- GLUE(General Language Understanding Evaluation)benchmark is a collection of resources for training, evaluating, and analyzing natural language understanding systems.
- 官网
GLUE 数据集汇总
The Multi-Genre Natural Language Inference Corpus is a crowdsourced collection of sentence pairs with textual entailment annotations.
- Given a premise sentence and a hypothesis sentence, the task is to predict whether the premise entails the hypothesis (entailment), contradicts the hypothesis (contradiction), or neither (neutral).
- The premise sentences are gathered from ten different sources, including transcribed speech, fiction, and government reports. The authors of the benchmark use the standard test set, for which they obtained private labels from the RTE authors, and evaluate on both the matched (in-domain) and mismatched (cross-domain) section. They also uses and recommend the SNLI corpus as 550k examples of auxiliary training data.
(2)mnli_matched
The matched validation and test splits from MNLI. See the “mnli” BuilderConfig for additional information.
(3)mnli_mismatched
The mismatched validation and test splits from MNLI. See the “mnli” BuilderConfig for additional information.
(4)qnli
- The Stanford Question Answering Dataset is a question-answering dataset consisting of question-paragraph pairs, where one of the sentences in the paragraph (drawn from Wikipedia) contains the answer to the corresponding question (written by an annotator).
- The authors of the benchmark convert the task into sentence pair classification by forming a pair between each question and each sentence in the corresponding context, and filtering out pairs with low lexical overlap between the question and the context sentence. The task is to determine whether the context sentence contains the answer to the question.

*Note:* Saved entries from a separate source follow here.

(* ===== verification/Prelude.v ===== *)
(** * A verification of the protocol layer of obconnector-c

    obconnector-c is the C client library of OceanBase, derived from MariaDB
    Connector/C.  The development covers what OceanBase added below the client API and
    the packet layer that carries it: the wire format of integers, strings and trace
    records, the full-link trace of a connection, the header and the extra information of
    the 2.0 protocol, and framing, buffering, compression and checksums of packets; the
    binary protocol of prepared statements, parameters and rows with the Oracle types; the
    rows of the text protocol, with the times of Oracle mode in the formats of the session;
    cells, character sets and the escaping of texts; service names and load balancing; and
    the containers that the library is built on.

    ** How C is modelled

    A C function is a Rocq function into [cres] (this file): [Ret] is a return, [Fault] is
    undefined behaviour such as an access outside an allocation, and [OutOfFuel] is a loop
    that was cut off.  Integers are [Z], with [u8] to [u64] and [s8] to [s64] where the
    code converts; memory is a list of bytes per allocation with checked [load] and
    [store]; linked nodes live in finite maps from addresses.  What the sources take from
    outside (allocation results, the clock, rand(), the transport, zlib) is an argument or
    a field of the state.  A loop that is not structural takes a bound.  The theorems say
    which bound is enough: the ten groups of a 64-bit integer, one round per byte or item,
    1025 rounds for flushing a trace, 16 tags and 4 spans, one round per packet of a
    message ([packet_count]), two scans for a message in one packed packet, one round per
    character of a description, one per address that is tried.

    ** Parts and files

    - Prelude.v: [cres], machine integers, memory, [splice] (writing a block), lemmas and
      hints for them.
    - IntStore.v: the byte-order macros of include/ma_global.h.
    - Serialize.v: libmariadb/ob_serialize.c and the field macros of ob_serialize.h.
    - MaList.v: libmariadb/ma_list.c over a heap of nodes.
    - FltCodec.v: the record codec of libmariadb/ob_full_link_trace.c (the families
      flt_store, flt_get, flt_serialize and flt_deserialize).
    - CrcBits.v: cyclic redundancy checks bit by bit, as an interface ([CrcPoly]) that
      Crc16.v (ob_crc16 of ob_protocol20.c) and Crc32.v (ob_crc32 of mariadb_stmt.c)
      instantiate.
    - Uuid.v, TraceText.v, Trace.v, TraceInv.v: the trace of a connection in
      ob_full_link_trace.c: random numbers and identifiers, the text of tags and log
      lines, the operations on spans and tags, and their invariant.
    - Protocol20.v, ExtraInfo.v: libmariadb/ob_protocol20.c: headers, request numbers,
      extra information.
    - FltRequest.v: flt_build_request, which queues the trace records of a request as
      extra information of a packet.
    - DynArray.v, DynString.v, Bitmap.v: libmariadb/ma_array.c, ma_string.c and
      ob_bitmap.c.
    - Hash.v: libmariadb/ma_hash.c on the bytes of its dynamic array; HashInv.v its
      invariant (chains of records that partition the slots), HashInsert.v, HashDelete.v,
      HashUpdate.v and HashSearch.v what the operations do to it, HashTable.v the table as
      a multiset of records.
    - NumText.v, LenEnc.v: numbers as text (ma_ll2str.c and the readers of
      ma_stmt_codec.c) and length-encoded integers (mariadb_stmt.c, mariadb_lib.c).
    - StmtTime.v, TimeText.v, OracleTime.v, LobLocator.v: values of prepared statements, as
      parameters (mariadb_stmt.c) and as results (ma_stmt_codec.c): dates and times in
      binary and as text, timestamps and intervals of Oracle mode, locators of large
      objects.
    - StmtFetch.v, StmtFloat.v, StmtOracle.v: the conversion of a column into the buffer
      bound to it (ma_stmt_codec.c), for integers, strings and dates, for floating-point
      numbers, and for the Oracle types; StmtRow.v: the table of these functions and
      mthd_stmt_fetch_to_bind, which takes a row apart.
    - StmtParam.v: the request that executes a prepared statement
      (mysql_stmt_execute_generate_simple_request and store_param of mariadb_stmt.c).
    - ObObject.v: the cells of libmariadb/ob_object.c.
    - Charset.v, Escape.v: libmariadb/ma_charset.c, the table of character sets with its
      functions for multibyte characters, and mysql_real_escape_string against a server that
      reads literals.
    - OracleFormat.v: libmariadb/ob_oracle_format_models.c, the parser of formats, the length
      and the text of a time; OracleText.v what is printed, OracleBuffer.v where.
    - TextTime.v, TextRow.v: rows of the text protocol in mariadb_lib.c: the conversion of
      dates, timestamps and intervals, and mthd_my_read_rows, mthd_my_read_one_row and
      ma_net_safe_read over an interface of packets, [PacketReader]; NetPackets.v makes one of
      Net.v, TextResult.v and TextFetch.v prove what the two functions deliver.
    - Net.v: libmariadb/ma_net.c with the cache of ma_pvio.c and ma_compress.c; NetPlain.v
      and NetRead.v prove writing and reading without compression, NetPacked.v what the
      packed protocols share, Net20.v the 2.0 protocol and NetCompress.v compression
      against the interface [Zlib].
    - Tns.v: libmariadb/ob_tnsname.c, the parser of descriptions and of the file of service
      names; TnsText.v what its lexer and its pairs make of a text, TnsService.v what a
      description is read as, TnsEnds.v that parsing ends.
    - LoadBalance.v: libmariadb/ob_load_balance.c, connecting to one of several addresses, with
      the black list; LoadOrder.v which addresses are tried.

    The parts meet in Net.v: ma_net_real_write puts the extra information of Protocol20.v,
    which carries the records of FltCodec.v queued by FltRequest.v from the trace of
    Trace.v, between a header with the checksum of Crc16.v and a payload with the checksum
    of Crc32.v; ma_net_read takes such packets apart again.  Rows are read through
    [PacketReader], whose laws NetPackets.v derives from the theorems on reading, and printed
    with OracleFormat.v.  LoadBalance.v takes addresses and settings from the records of Tns.v.

    ** What the theorems show

    - Packets: without compression any messages written arrive as their packets in order
      ([messages_written]), these bytes are read back as the messages in whatever pieces
      they come ([messages_read]), and arbitrary bytes of a peer lead to an error or to one
      message, never outside the buffer ([read_any_stream]); a message crosses a 2.0
      connection ([ob20_delivery]) and a compressed one ([compressed_delivery]) unchanged;
      damage to a header or a payload is detected unless its checksum is 0, which switches
      the test off ([header_corruption_detected], [payload_damage_detected]); data that
      cannot be uncompressed are not reported ([uncompress_failure_unreported]).
    - Checksums: the table routines compute the bit-by-bit division ([ob_crc16_correct],
      [ob_crc32_correct]).
    - Codecs: round trips, exact sizes, bounds and termination of the field macros, the
      strings and the trace records ([unis_roundtrip], [serialize_exact],
      [serialize_safe], and lemmas such as [deserialize_terminates] and
      [control_message_decoded]).
    - Trace: every history of operations keeps the span lists, the tag chains and the
      buffers well formed ([trace_invariant]) and every operation returns, flushing the
      first span when it has a tag ([trace_operations_return]); from every such state a
      request identifies the active span, carries exactly the records of the identifiers,
      the logs and the application information as one item and clears them, or queues
      nothing ([request_carries]).
    - Containers: doubly linked lists, growing arrays and strings and bitmaps behave as the
      lists, byte strings and sets they stand for ([array_refines], [dynstr_refines],
      [bitmap_refines]; the lemma [list_move]), with and without memory, except that a
      freeze that fails loses the array; the hash table finds after any history of
      operations exactly the records that were inserted and not removed
      ([table_refines]; the lemma [search_finds_all] is about searching on).
    - Prepared statements: for parameters of the supported types with given lengths the
      request is laid out as the protocol says and fits its buffer ([request_layout]); a row
      is delivered column by column to the bound buffers and truncation is returned exactly
      when a column lost something ([row_delivered]); numbers arrive exactly or with a
      truncation error, where the code has the range right ([int_fetch_exact],
      [real_fetch_exact]), strings piece by piece (the lemma [string_fetch]); what is sent
      is what would be read, in the shortest form, for dates, times up to 255 hours,
      timestamps and locators
      ([times_roundtrip], [time_text_roundtrip], [oracle_time_roundtrip],
      [lob_roundtrip]) and by lemmas for lengths and numbers ([length_roundtrip],
      [decimal_roundtrip]).
    - Text protocol: a result that arrives as packets is stored ([rows_delivered]) or read row
      by row ([rows_fetched]) with exactly the texts that were sent, converted in Oracle mode;
      a time is printed as its format says, in the length calculated for it but for a few
      elements ([oracle_text_printed]), and never outside its buffer ([print_stays_inside]).
    - Texts and cells: in the character sets whose multibyte functions agree with the server,
      what mysql_real_escape_string writes is read as the original text
      ([escaped_text_read]); a cell is deserialized as it was serialized
      ([cell_roundtrip]) and whatever is deserialized is well typed ([deserialized_typed]).
    - Connecting: a description is read as the settings it lists ([description_read]) and
      no loop of the parser runs longer than the text ([service_search_ends]); with the
      strategy NORMAL the addresses of a list that are not black are tried in
      order and each once, until one is reached or denies access
      ([addresses_tried_in_order]).
    - The conditions of a theorem that the code itself needs are shown to be needed: what
      the code gets wrong is stated as theorems too: over-reads and length checks that
      wrap, lost tags and text, keys outside a table, extra information that is released
      twice, errors that are not reported, truncations that go unnoticed, buffers that are
      one byte short.

    ** Not modelled

    Of the client API (mariadb_lib.c) options, the handshake, commands and reconnecting; the
    life cycle of prepared statements, bulk requests and complex types as parameters and
    results; dynamic columns are not modelled.  Where a modelled function calls one of them it
    is an argument.  The functions of ob_tnsname.c that print its records or copy values out of
    them, and the locks of ob_load_balance.c, are left out.  The reader
    str_to_ob_time_oracle_dfm of the format models and rewrite_new_time are called from
    nowhere and left out.  The names and conversions of the operating system's character sets,
    error messages, configuration files, stack switching for asynchronous calls, thread
    wrappers, TLS back ends, authentication plugins and transports are system calls, tables
    or cryptography; zlib, ref10, win-iconv and the floating-point conversion of ma_dtoa.c
    are third-party code.  In the modelled files, debug output and the hardware CRC
    instruction are left out, and of the byte-order macros those for floating-point values
    and for other processors. *)

From stdpp Require Export base list option strings.
From stdpp Require Import tactics numbers gmap.
From Stdlib Require Export ZArith Lia.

This modified version of the original task removes the requirement that the model select the exact answer, but also removes the simplifying assumptions that the answer is always present in the input and that lexical overlap is a reliable cue.
(5)wnli
The Winograd Schema Challenge (Levesque et al., 2011) is a reading comprehension task in which a system must read a sentence with a pronoun and select the referent of that pronoun from a list of choices.
- The examples are manually constructed to foil simple statistical methods: Each one is contingent on contextual information provided by a single word or phrase in the sentence.
- To convert the problem into sentence pair classification, the authors of the benchmark construct sentence pairs by replacing the ambiguous pronoun with each possible referent. The task is to predict if the sentence with the pronoun substituted is entailed by the original sentence. They use a small evaluation set consisting of new examples derived from fiction books that was shared privately by the authors of the original corpus. While the included training set is balanced between two classes, the test set is imbalanced between them (65% not entailment). Also, due to a data quirk, the development set is adversarial: hypotheses are sometimes shared between training and development examples, so if a model memorizes the training examples, they will predict the wrong label on corresponding development set example.
- As with QNLI, each example is evaluated separately, so there is not a systematic correspondence between a model’s score on this task and its score on the unconverted original task.
- The authors of the benchmark call converted dataset WNLI (Winograd NLI).